At least 18 people have died over the past week in the Zimbabwe capital Harare and scores fallen ill after a cholera and typhoid outbreak in some areas, authorities said Monday.

Such outbreaks are common as local authorities are battling to provide potable water and sanitation facilities in the city, where slums without running water have mushroomed and whose infrastructure is falling apart due to years of neglect.

Some suburbs go for weeks without running water forcing residents to fetch water from unsafe sources.
“As of this morning we had 18 deaths,” Clemence Duri, Harare city’s acting director for health services told AFP.

He said at least 400 people from the southwestern townships of Mbare, Budiriro and Glen View had been admitted at health facilities after being found to be suffering from one of the two diseases.

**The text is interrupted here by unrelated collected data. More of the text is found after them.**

Lemma chain_last m a l b : chain m a l b -> prev m !! b = Some (default a (last l)).
Proof.
  revert a. induction l as [|y l IH]; intros a; [cbn; tauto|]. cbn [chain]. intros (_ & _ & H). rewrite (IH y H).
  rewrite last_cons. by destruct (last l).
Qed.

(** ** Storing *)

Lemma set_next_Some m a v : cell m a -> set_next m a v = Some (mk_mem (<[a := v]> (next m)) (prev m)).
Proof. intros [[x Hx] _]. unfold set_next. by rewrite Hx. Qed.

Lemma set_prev_Some m a v : cell m a -> set_prev m a v = Some (mk_mem (next m) (<[a := v]> (prev m))).
Proof. intros [_ [x Hx]]. unfold set_prev. by rewrite Hx. Qed.

(** A cell stays one when others, or it, are stored to. *)
Ltac cell_solve :=
  repeat match goal with H : cell _ _ |- _ => destruct H end;
  split; cbn [next prev]; rewrite ?lookup_insert_is_Some'; tauto.
#[export] Hint Extern 2 (cell _ _) => cell_solve : kernel.
#[export] Hint Rewrite set_next_Some set_prev_Some using eauto with kernel : kernel.

(** ** The primitives *)

Lemma list_add_between m n p x : cell m n -> cell m p -> cell m x -> n <> p -> n <> x ->
  exists m', __list_add m n p x = Some m' /\ next m' = <[p := n]> (<[n := x]> (next m)) /\ prev m' = <[n := p]> (<[x := n]> (prev m)).
Proof.
  intros Hn Hp Hx _ _. unfold __list_add. do 4 (autorewrite with kernel; cbn [next prev]). eexists. split; [done|]. done.
Qed.

(** Lookups in a memory that has been stored to. *)
Ltac mem_lookup :=
  repeat first [rewrite lookup_insert_eq | rewrite lookup_insert_ne by (done || congruence)]; try done.

Lemma ring_add_tail m n h l : ring m h l -> cell m n -> n ∉ h :: l ->
  exists m', list_add_tail m n h = Some m' /\ ring m' h (l ++ [n]) /\ apart m m' (n :: h :: l).
Proof.
  intros Hr Hn Hni. pose proof Hr as [Hnd Hc]. unfold list_add_tail. rewrite (chain_last _ _ _ _ Hc), some_bind.
  assert (Hnh : n <> h) by (intros ->; apply Hni; left).
  assert (Hnl : n ∉ l) by (intros H; apply Hni; by right).
  pose proof (ring_cell _ _ _ h Hr ltac:(left)) as Hh.
  assert (Hnd' : NoDup (h :: l ++ [n])).
  { rewrite app_comm_cons. apply NoDup_app. split; [done|]. split; [|apply NoDup_singleton]. intros y Hy Hy'.
    apply list_elem_of_singleton in Hy' as ->. done. }
  destruct l as [|p l _] using rev_ind.
  - destruct (list_add_between m n h h) as (m' & E & En & Ep); [done..|]. exists m'. split; [done|]. split.
    + split; [done|]. cbn. rewrite En, Ep. split_and!; mem_lookup.
    + split; intros a Ha; rewrite ?En, ?Ep; rewrite !not_elem_of_cons in Ha; destruct Ha as (? & ? & _); mem_lookup.
  - rewrite last_snoc. cbn [default]. assert (Hp : cell m p) by (apply (ring_cell _ _ _ _ Hr); set_solver).
    apply NoDup_cons in Hnd as [Hhn Hndl]. apply NoDup_app in Hndl as (Hndl & Hpl & _).
    assert (Hph : p <> h) by set_solver. assert (Hpn : p <> n) by set_solver. assert (Hpl' : p ∉ l) by set_solver.
    destruct (list_add_between m n p h) as (m' & E & En & Ep); [done..|]. exists m'. split; [done|]. split.
    + split; [done|]. apply chain_app in Hc as [Hc1 Hc2]. rewrite <-app_assoc. cbn [app]. apply chain_app. split.
      * eapply chain_frame; [exact Hc1|..]; intros x Hx; rewrite ?En, ?Ep;
          assert (x <> n /\ (x ∈ h :: l -> x <> p) /\ (x ∈ l ++ [p] -> x <> h)) as (? & H1 & H2) by set_solver;
          [specialize (H1 Hx) | specialize (H2 Hx)]; mem_lookup.
      * cbn. rewrite En, Ep. split_and!; mem_lookup.
    + split; intros a Ha; rewrite ?En, ?Ep; assert (a <> n /\ a <> h /\ a <> p) as (? & ? & ?) by set_solver; mem_lookup.
Qed.

Lemma ring_add m n h l : ring m h l -> cell m n -> n ∉ h :: l ->
  exists m', list_add m n h = Some m' /\ ring m' h (n :: l) /\ apart m m' (n :: h :: l).
Proof.
  intros Hr Hn Hni. assert (E : list_add m n h = list_add_tail m n (default h (head l))).
  { pose proof Hr as [Hnd Hc]. unfold list_add, list_add_tail. rewrite (chain_first _ _ _ _ Hc), some_bind.
    destruct l as [|x l]; [change (default h (head [])) with h; by rewrite (chain_last _ _ _ _ Hc)|].
    change (default h (head (x :: l))) with x. destruct Hc as (_ & -> & _). done. }
  rewrite E. destruct l as [|x l]; [change (default h (head [])) with h|change (default h (head (x :: l))) with x].
  - by apply (ring_add_tail m n h []).
  - destruct (ring_add_tail m n x (l ++ [h])) as (m' & E' & Hr' & Ha').
    + by apply (ring_rotate m h [] x l).
    + done.
    + set_solver.
    + exists m'. split; [done|]. split.
      * rewrite <-app_assoc in Hr'. cbn [app] in Hr'. by apply (ring_rotate m' x l h [n]).
      * eapply apart_weaken; [exact Ha'|]. set_solver.
Qed.

(** An entry taken out; its own pointers stay. *)
Lemma ring_unlink m h l1 e l2 : ring m h (l1 ++ e :: l2) -> exists m', unlink m e = Some m' /\ ring m' h (l1 ++ l2) /\
  cell m' e /\ apart m m' (h :: l1 ++ l2).
Proof.
  intros Hr. pose proof (ring_cell _ _ _ e Hr ltac:(set_solver)) as He.
  pose proof Hr as [Hnd Hc]. apply chain_app in Hc as [H1 H2]. unfold unlink.
  rewrite (chain_last _ _ _ _ H1), (chain_first _ _ _ _ H2), !some_bind. unfold __list_del.
  set (p := default h (last l1)). set (x := default h (head l2)).
  assert (Hp : p = h \/ p ∈ l1). { unfold p. destruct (last l1) eqn:E; [right; by eapply last_Some_elem_of | by left]. }
  assert (Hx : x = h \/ x ∈ l2). { unfold x. destruct l2; [by left | right; left]. }
  assert (Hcp : cell m p) by (apply (ring_cell _ _ _ _ Hr); set_solver).
  assert (Hcx : cell m x) by (apply (ring_cell _ _ _ _ Hr); set_solver).
  autorewrite with kernel. cbn [next prev]. eexists. split; [done|].
  assert (Hnd' : NoDup (h :: l1 ++ l2)).
  { eapply sublist_NoDup; [exact Hnd|]. apply sublist_skip, sublist_app; [done|]. by apply sublist_cons. }
  assert (Hap : apart m (mk_mem (<[p:=x]> (next m)) (<[x:=p]> (prev m))) (h :: l1 ++ l2)).
  { split; intros a Ha; cbn; assert (a <> p /\ a <> x) as [? ?] by set_solver; mem_lookup. }
  assert (Heh : e ∉ h :: l1 ++ l2).
  { apply NoDup_cons in Hnd as [Hh Hnd]. apply NoDup_app in Hnd as (_ & Hd & Hnd). apply NoDup_cons in Hnd as [Hn2 _]. set_solver. }
  split; [|split; [by eapply apart_cell | done]].
  split; [done|]. apply NoDup_cons in Hnd' as [Hh12 Hnd12]. apply NoDup_app in Hnd12 as (Hnd1 & Hd12 & Hnd2).
  destruct l1 as [|p' l1 _] using rev_ind; destruct l2 as [|x' l2]; unfold p, x in *; clear p x; rewrite ?last_snoc in *;
    cbn [last head default app from_option id chain next prev] in *.
  - split; mem_lookup.
  - destruct H2 as (_ & _ & H2). apply NoDup_cons in Hnd2 as [Hx' _]. split_and!; [by mem_lookup | by mem_lookup |].
    eapply chain_frame; [exact H2|..]; intros y Hy; cbn; rewrite lookup_insert_ne; set_solver.
  - rewrite app_nil_r. apply chain_app in H1 as [H1 _]. apply NoDup_app in Hnd1 as (_ & Hd1 & _). apply chain_app. split.
    + eapply chain_frame; [exact H1|..]; intros y Hy; cbn; rewrite lookup_insert_ne; set_solver.
    + cbn [chain next prev]. split; mem_lookup.
  - apply chain_app in H1 as [H1 _]. destruct H2 as (_ & _ & H2). apply NoDup_app in Hnd1 as (_ & Hd1 & _).
    apply NoDup_cons in Hnd2 as [Hx' _]. rewrite <-app_assoc. cbn [app]. apply chain_app. split.
    + eapply chain_frame; [exact H1|..]; intros y Hy; cbn; rewrite lookup_insert_ne; set_solver.
    + cbn. split_and!; [by mem_lookup | by mem_lookup |].
      eapply chain_frame; [exact H2|..]; intros y Hy; cbn; rewrite lookup_insert_ne; set_solver.
Qed.

Lemma ring_init m a : cell m a -> exists m', INIT_LIST_HEAD m a = Some m' /\ ring m' a [] /\ apart m m' [a].
Proof.
  intros Ha. unfold INIT_LIST_HEAD. autorewrite with kernel. eexists. split; [done|]. split.
  - split; [apply NoDup_singleton|]. cbn. split; mem_lookup.
  - split; intros x Hx; cbn; assert (x <> a) by set_solver; mem_lookup.
Qed.

Lemma ring_del m h l1 e l2 : ring m h (l1 ++ e :: l2) ->
  exists m', list_del m e = Some m' /\ ring m' h (l1 ++ l2) /\ apart m m' (h :: l1 ++ e :: l2).
Proof.
  intros Hr. pose proof (ring_nodup _ _ _ Hr) as Hnd. destruct (ring_unlink m h l1 e l2 Hr) as (m1 & E1 & Hr1 & He & Ha1).
  unfold list_del. rewrite E1, some_bind. autorewrite with kernel. cbn [next prev]. eexists. split; [done|].
  assert (Heh : forall x, x ∈ h :: l1 ++ l2 -> x <> e).
  { apply NoDup_cons in Hnd as [Hh Hnd]. apply NoDup_app in Hnd as (_ & Hd & Hnd). apply NoDup_cons in Hnd as [Hn2 _]. set_solver. }
  set (m2 := mk_mem _ _). assert (Ha2 : apart m1 m2 [e]) by (split; intros x Hx; cbn; assert (x <> e) by set_solver; mem_lookup).
  split.
  - eapply ring_apart; [exact Hr1 | exact Ha2 |]. set_solver.
  - apply (apart_trans m m1 m2); eapply apart_weaken; [exact Ha1 | | exact Ha2 |]; set_solver.
Qed.

(** An entry alone is taken out of nothing. *)
Lemma ring_unlink_alone m e : ring m e [] -> unlink m e = Some m.
Proof.
  intros Hr. pose proof (ring_cell _ _ _ e Hr ltac:(left)) as He. destruct Hr as [_ [H1 H2]].
  unfold unlink. rewrite H2, H1, !some_bind. unfold __list_del. autorewrite with kernel. cbn [next prev].
  rewrite !insert_id by done. by destruct m.
Qed.

(** ** Several rings

    The abstract state: for each head the entries of its ring; entries that are in no
    list are rings of their own, as INIT_LIST_HEAD leaves them. *)

Abbreviation lists := (gmap Z (list Z)).
Definition used (σ : lists) (x : Z) : Prop := exists h l, σ !! h = Some l /\ x ∈ h :: l.
Record rep (m : mem) (σ : lists) : Prop := mk_rep {
  rep_ring h l : σ !! h = Some l -> ring m h l;
  rep_disjoint h l h' l' x : σ !! h = Some l -> σ !! h' = Some l' -> h <> h' -> x ∈ h :: l -> x ∉ h' :: l' }.

Lemma used_insert σ h l x : used (<[h := l]> (delete h σ)) x <-> x ∈ h :: l \/ used (delete h σ) x.
Proof.
  split.
  - intros (k & l' & Hk & Hx). destruct (decide (k = h)) as [->|Hne].
    + rewrite lookup_insert_eq in Hk. injection Hk as <-. by left.
    + right. exists k, l'. by rewrite lookup_insert_ne in Hk.
  - intros [Hx|(k & l' & Hk & Hx)]; [exists h, l; by rewrite lookup_insert_eq|].
    exists k, l'. rewrite lookup_insert_ne; [done|]. intros ->. by rewrite lookup_delete_eq in Hk.
Qed.

Lemma used_delete σ h x : used (delete h σ) x -> used σ x.
Proof. intros (k & l & Hk & Hx). apply lookup_delete_Some in Hk as [_ Hk]. by exists k, l. Qed.

(** One ring and the others. *)
Lemma rep_insert m σ h l : rep m (<[h := l]> (delete h σ)) <->
  ring m h l /\ rep m (delete h σ) /\ forall x, x ∈ h :: l -> ~ used (delete h σ) x.
Proof.
  split.
  - intros [Hr Hd]. split; [apply Hr, lookup_insert_eq|]. split; [split|].
    + intros k l' Hk. apply Hr. rewrite lookup_insert_ne; [done|]. intros ->. by rewrite lookup_delete_eq in Hk.
    + intros k l1 k' l2 x Hk Hk' Hne. apply (Hd k l1 k' l2); [| |done]; (rewrite lookup_insert_ne; [done|]; intros ->; by rewrite lookup_delete_eq in *).
    + intros x Hx (k & l' & Hk & Hx'). assert (Hne : h <> k) by (intros ->; by rewrite lookup_delete_eq in Hk).
      apply (Hd h l k l' x); [apply lookup_insert_eq | by rewrite lookup_insert_ne | done..].
  - intros (Hr & [Hr0 Hd0] & Hd). split.
    + intros k l' Hk. destruct (decide (k = h)) as [->|Hne]; [rewrite lookup_insert_eq in Hk; by injection Hk as <-|].
      rewrite lookup_insert_ne in Hk by done. by apply Hr0.
    + intros k l1 k' l2 x Hk Hk' Hne Hx Hx'. destruct (decide (k = h)) as [->|H1]; [|destruct (decide (k' = h)) as [->|H2]].
      * rewrite lookup_insert_eq in Hk. injection Hk as <-. rewrite lookup_insert_ne in Hk' by done. apply (Hd x Hx). by exists k', l2.
      * rewrite lookup_insert_eq in Hk'. injection Hk' as <-. rewrite lookup_insert_ne in Hk by done. apply (Hd x Hx'). by exists k, l1.
      * rewrite lookup_insert_ne in Hk, Hk' by done. by apply (Hd0 k l1 k' l2 x).
Qed.

Lemma rep_split m σ h l : σ !! h = Some l ->
  rep m σ <-> ring m h l /\ rep m (delete h σ) /\ forall x, x ∈ h :: l -> ~ used (delete h σ) x.
Proof. intros Hl. rewrite <-rep_insert, insert_delete_eq, insert_id by done. done. Qed.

Tests on water samples from some wells and boreholes showed the water was contaminated with cholera and typhoid-causing bacteria.

“We have since decommissioned the boreholes and closed the wells,” he said.

Zimbabwe, ruled by Robert Mugabe since independence until his ouster last year, suffered its worst cholera outbreak in 2008. A total of 4,000 people died and at least 100,000 people fell ill.

Emmerson Mnangagwa, who succeeded Mugabe, has pledged to turn Zimbabwe into a middle-income economy by 2030.